Clockwise from top left: Editor-in-Chief Beatrice Forman, Assignments Editor Karin Hananel, Campus Editor Chelsey Zhu, and Culture Editor Mehek Boparai (Photo courtesy of Karin Hananel)


Karin hails from Philadelphia, Pa. and is majoring in international relations and French and Francophone studies. She started at Street with the fall 2018 class of staff writers under the leadership of Annabelle Williams, Street’s first–ever assignments editor who later took on the role of editor–in–chief. Karin then quickly rose through the ranks, continuing to write as a Style beat for two semesters, before taking on the role of special issues editor for both semesters prior to being elected assignments editor.

“I joined Street after lots of convincing from my parents that I was a good writer,” Karin says. “I had been too scared to write for my high school newspaper—it seemed too cutthroat. That means that all of my formal writing and journalism experience has been with Street.”

The role of the Street assignments editor is to organize a hiring and training process for new writers, who learn the ropes of the magazine in a low–pressure position by reporting to a senior editor who is expert in Street brand, voice, and style. Karin, like Chelsey, wants to encourage the development of friendships among Street staff, especially those new to the magazine under her wing.

For the entirety of 2020, Karin headed the development and execution of Street’s special issues—but only one had been scheduled for publication before Penn’s unprecedented closure in March. Following a successful Love Issue the week of Valentine’s Day in February, Karin was deep in preparations for the Spring Dining Guide when Penn evacuated its campus. 

With few students to pick up paper magazines and faced with an uncertain future post–COVID, Street paused print production for the first time in its 52 years of existence. The magazine’s formerly concentrated team of writers, editors, photographers, videographers, marketers, designers, and illustrators were suddenly scattered across time and space, and it was necessary for leaders at Street to keep the sense of community alive by taking on additional duties. 

Karin, thanks to her semesters of experience as a Style beat, stepped in temporarily as Street’s Style editor during the first few months of the pandemic—all while coordinating the magazine’s first wholly digital special issue: the Class of 2020 Penn 10, which went live the morning of Penn’s virtual commencement. In the fall, Karin led the construction of the first Dine–In Guide in lieu of the traditional dining guide, which would have been impossible to produce during the pandemic.

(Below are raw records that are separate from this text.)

(** X3. Whatever [convert_format] returns has the requested dtype and the
    shape of the input: the same images, the same boxes in each image and the
    same number of fields in each box. *)
Theorem convert_format_keeps_shape (boxes : Tensor) (source target : string)
    (images : option Images) (dt : dtype) (r : Tensor) :
  convert_format boxes source target images dt = Ok r ->
  t_dtype r = dt /\ t_shape r = t_shape boxes.
Proof.
  intro H.
  assert (Hc : t_shape (tf_cast boxes dt) = t_shape boxes).
  { unfold t_shape, tf_cast; cbn [t_values]. rewrite map_map2.
    apply map_ext; intro l. apply map_ext; intro x. apply length_map. }
  destruct (convert_format_Ok _ _ _ _ _ _ H) as [f [g [Hs Ht]]].
  rewrite convert_format_lower, Hs, Ht, convert_format_names in H.
  destruct (format_eqb f g) eqn:E.
  - injection H as <-. now split.
  - apply (proj1 (except_RequiresImagesException_Ok _ _)) in H.
    rewrite pivot_eq in H.
    destruct (lacks_images f images); [discriminate H|].
    destruct (format_eqb f XYXY || is_box_tensor (tf_cast boxes dt)) eqn:E1;
      [|discriminate H].
    destruct (lacks_images g images); [discriminate H|].
    destruct (format_eqb g XYXY || is_box_tensor (tf_cast boxes dt)) eqn:E2;
      [|discriminate H].
    injection H as <-. split; [reflexivity|].
    rewrite <- Hc.
    pose proof (distinct_formats_split f g
                  (is_box_tensor (tf_cast boxes dt)) E) as Hbox.
    rewrite E1, E2 in Hbox. symmetry in Hbox. cbn [andb] in Hbox.
    unfold t_shape, convert_records; cbn [t_values]. rewrite map_map2.
    unfold is_box_tensor in Hbox. rewrite forallb_forall in Hbox.
    apply map_ext_in; intros l Hl.
    specialize (Hbox l Hl). rewrite forallb_forall in Hbox.
    apply map_ext_in; intros x Hx.
    apply length_record_convert, Hbox, Hx.
Qed.


(** X5. On a tensor with a record of fewer than four fields, a conversion
    between two distinct formats with images at hand fails in [tf.split],
    with the framework's error and not a [ValueError]. *)
Theorem convert_format_short_records (boxes : Tensor) (source target : format)
    (i : Images) (dt : dtype) :
  is_box_tensor boxes = false ->
  source <> target ->
  convert_format boxes (format_name source) (format_name target) (Some i) dt
  = Raise InvalidArgumentError.
Proof.
  intros Hbox Hne. apply format_eqb_neq in Hne.
  rewrite convert_format_names, Hne, pivot_eq, is_box_tensor_tf_cast, Hbox.
  replace (lacks_images source (Some i)) with false
    by (destruct source; reflexivity).
  replace (lacks_images target (Some i)) with false
    by (destruct target; reflexivity).
  destruct source, target; try reflexivity; discriminate Hne.
Qed.

(** In exact arithmetic, on a box tensor and with images of positive size,
    [convert_format] is one record function on every record, for every pair
    of formats. *)
Lemma convert_format_exact (boxes : Tensor) (source target : format)
    (i : Images) (dt : dtype) :
  (forall v, cast dt v = v) ->
  is_box_tensor boxes = true ->
  (0 < img_height i)%nat ->
  (0 < img_width i)%nat ->
  convert_format boxes (format_name source) (format_name target) (Some i) dt
  = Ok (convert_records
          (record_convert source target (qz (Z.of_nat (img_width i)))
             (qz (Z.of_nat (img_height i))))
          (mkTensor dt (t_values boxes))).
Proof.
  intros Hcast Hbox Hh Hw.
  pose proof (qz_neq_0 _ Hw) as Hw'. pose proof (qz_neq_0 _ Hh) as Hh'.
  rewrite convert_format_names, (tf_cast_exact boxes dt Hcast).
  destruct (format_eqb source target) eqn:E.
  - apply format_eqb_eq in E. subst target. f_equal.
    unfold convert_records; cbn [t_dtype t_values].
    rewrite map_records_id; [reflexivity| |exact Hbox].
    intros r Hr. now apply record_from_to_xyxy.
  - rewrite pivot_box_tensor by exact Hbox.
    cbn [except_RequiresImagesException t_dtype].
    unfold tf_cast_dim. now rewrite !Hcast.
Qed.

(** X1. In exact arithmetic, on a box tensor and with the same images of
    positive size, converting from a first format to a second and from there
    to a third gives what converting from the first to the third gives. *)
Theorem convert_format_transitive (boxes : Tensor) (A B C : format)
    (i : Images) (dt : dtype) :
  (forall v, cast dt v = v) ->
  is_box_tensor boxes = true ->
  (0 < img_height i)%nat ->
  (0 < img_width i)%nat ->
  exists mid : Tensor,
    convert_format boxes (format_name A) (format_name B) (Some i) dt = Ok mid
    /\ convert_format mid (format_name B) (format_name C) (Some i) dt
       = convert_format boxes (format_name A) (format_name C) (Some i) dt.
Proof.
  intros Hcast Hbox Hh Hw.
  pose proof (qz_neq_0 _ Hw) as Hw'. pose proof (qz_neq_0 _ Hh) as Hh'.
  eexists. split; [now apply convert_format_exact|].
  rewrite !convert_format_exact; try assumption.
  2:{ apply (is_box_tensor_convert_records _ (mkTensor dt (t_values boxes)));
        [|exact Hbox].
      intros r Hr.
      now apply length_record_from_xyxy, length_record_to_xyxy. }
  f_equal. unfold convert_records; cbn [t_dtype t_values]. f_equal.
  rewrite map_map2.
  apply map_records_ext_box; [|exact Hbox].
  intros r Hr. unfold record_convert.
  rewrite record_to_from_xyxy;
    [reflexivity | assumption | assumption | now apply length_record_to_xyxy].
Qed.


(** ** Properties of every record *)








(** X9. Images are converted one by one: when two batches of the same
    dtype convert, their concatenation along the batch axis converts to the
    concatenation of the two results. *)
Theorem convert_format_concat_batches (a b : Tensor) (source target : string)
    (images : option Images) (dt : dtype) (ra rb : Tensor) :
  t_dtype a = t_dtype b ->
  convert_format a source target images dt = Ok ra ->
  convert_format b source target images dt = Ok rb ->
  convert_format (concat_batches a b) source target images dt
  = Ok (concat_batches ra rb).
Proof.
  intros _ Ha Hb.
  assert (Hc : tf_cast (concat_batches a b) dt
               = concat_batches (tf_cast a dt) (tf_cast b dt)).
  { unfold tf_cast, concat_batches; cbn [t_dtype t_values].
    now rewrite map_app. }
  assert (Hg : forall g x y,
             convert_records g (concat_batches (tf_cast x dt) (tf_cast y dt))
             = concat_batches (convert_records g (tf_cast x dt))
                              (convert_records g (tf_cast y dt))).
  { intros g x y. unfold convert_records, concat_batches;
      cbn [t_dtype t_values tf_cast]. now rewrite map_app. }
  assert (Hx : forall x y,
             is_box_tensor (concat_batches x y)
             = is_box_tensor x && is_box_tensor y).
  { intros x y. unfold is_box_tensor, concat_batches; cbn [t_values].
    apply forallb_app. }
  destruct (convert_format_Ok _ _ _ _ _ _ Ha) as [f [g [Hs Ht]]].
  rewrite convert_format_lower, Hs, Ht, convert_format_names in Ha, Hb |- *.
  destruct (format_eqb f g).
  - injection Ha as <-. injection Hb as <-. now rewrite Hc.
  - apply (proj1 (except_RequiresImagesException_Ok _ _)) in Ha, Hb.
    rewrite pivot_eq in Ha, Hb. rewrite pivot_eq, Hc, Hx.
    destruct (lacks_images f images); [discriminate Ha|].
    destruct (lacks_images g images); [|].
    { destruct (format_eqb f XYXY || is_box_tensor (tf_cast a dt));
        discriminate Ha. }
    destruct (is_box_tensor (tf_cast a dt)), (is_box_tensor (tf_cast b dt));
      rewrite ?orb_true_r, ?orb_false_r in *; cbn [andb];
      rewrite ?orb_true_r, ?orb_false_r;
      destruct (format_eqb f XYXY); try discriminate Ha; try discriminate Hb;
      destruct (format_eqb g XYXY); try discriminate Ha; try discriminate Hb;
      cbn [except_RequiresImagesException];
      injection Ha as <-; injection Hb as <-;
      f_equal; apply Hg.
Qed.

End Converters.

(** ** The scenarios of the specification, in exact arithmetic *)

(** Equality of concrete tensors: the fractions are compared as fractions. *)
Ltac qc_values :=
  cbv -[Qcplus Qcminus Qcmult Qcdiv Q2Qc];
  repeat match goal with
         | |- @eq Qc _ _ => apply Qc_is_canon; vm_compute; reflexivity
         | |- Ok _ = Ok _ => apply f_equal
         | |- mkTensor _ _ = mkTensor _ _ => apply f_equal2; [reflexivity|]
         | |- cons _ _ = cons _ _ => apply f_equal2
         | |- nil = nil => reflexivity
         end.

Example str_dict_keys_TO_XYXY_CONVERTERS :
  str_dict_keys (TO_XYXY_CONVERTERS exact_cast)
  = "dict_keys(['xywh', 'center_xywh', 'xyxy', 'rel_xyxy'])".
Proof. reflexivity. Qed.

Example unsupported_source_msg_corners :
  convert_format exact_cast corner_box "Corners" "xyxy" None float32
  = Raise (ValueError
      ("`convert_format()` received an unsupported format for the argument "
       ++ "`source`.  `source` should be one of "
       ++ "dict_keys(['xywh', 'center_xywh', 'xyxy', 'rel_xyxy']). "
       ++ "Got source=corners")).
Proof. reflexivity. Qed.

“While we could have written reviews and acted like everything was normal, it just wasn’t right,” Karin wrote in a letter from the Dine–In Guide editor. “So we decided to turn inwards and reflect on our collective relationship with food.”


Photo: Tamsyn Brann


Karin’s final task was one that only a fraction of special issues editors has ever been assigned: covering a presidential election. In 2016, Street’s Election Issue consisted largely of contributed content from Penn students in response to the victory of Donald Trump (W ’68) over Hillary Clinton. Street’s digital 2020 Election Issue, however, included content from not only Focus (within the purview of which most election reporting would fall) but also the Features, Ego, Arts, Music, and Film & TV sections as well.

Throughout the chaos wrought by the events of 2020, these future leaders wrote, interviewed, edited, led, and inspired the staff of an entire magazine to keep producing powerful and relevant coverage of the history happening before our eyes. But to Beatrice, Street has always been—and always will be—“an authority of taste” that recommends to the Penn community the newest TV shows to watch and the best matcha lattes on campus. She doesn’t plan on changing Street in that respect. 

“Now, in a time where Penn is reckoning with a complicated past of gentrification and institutional racism, our readers are looking for new types of recommendations: what Penn leaders to hold accountable, what student orgs are activist, how to help West Philadelphians,” Beatrice says. “Street is the magazine that can do that.”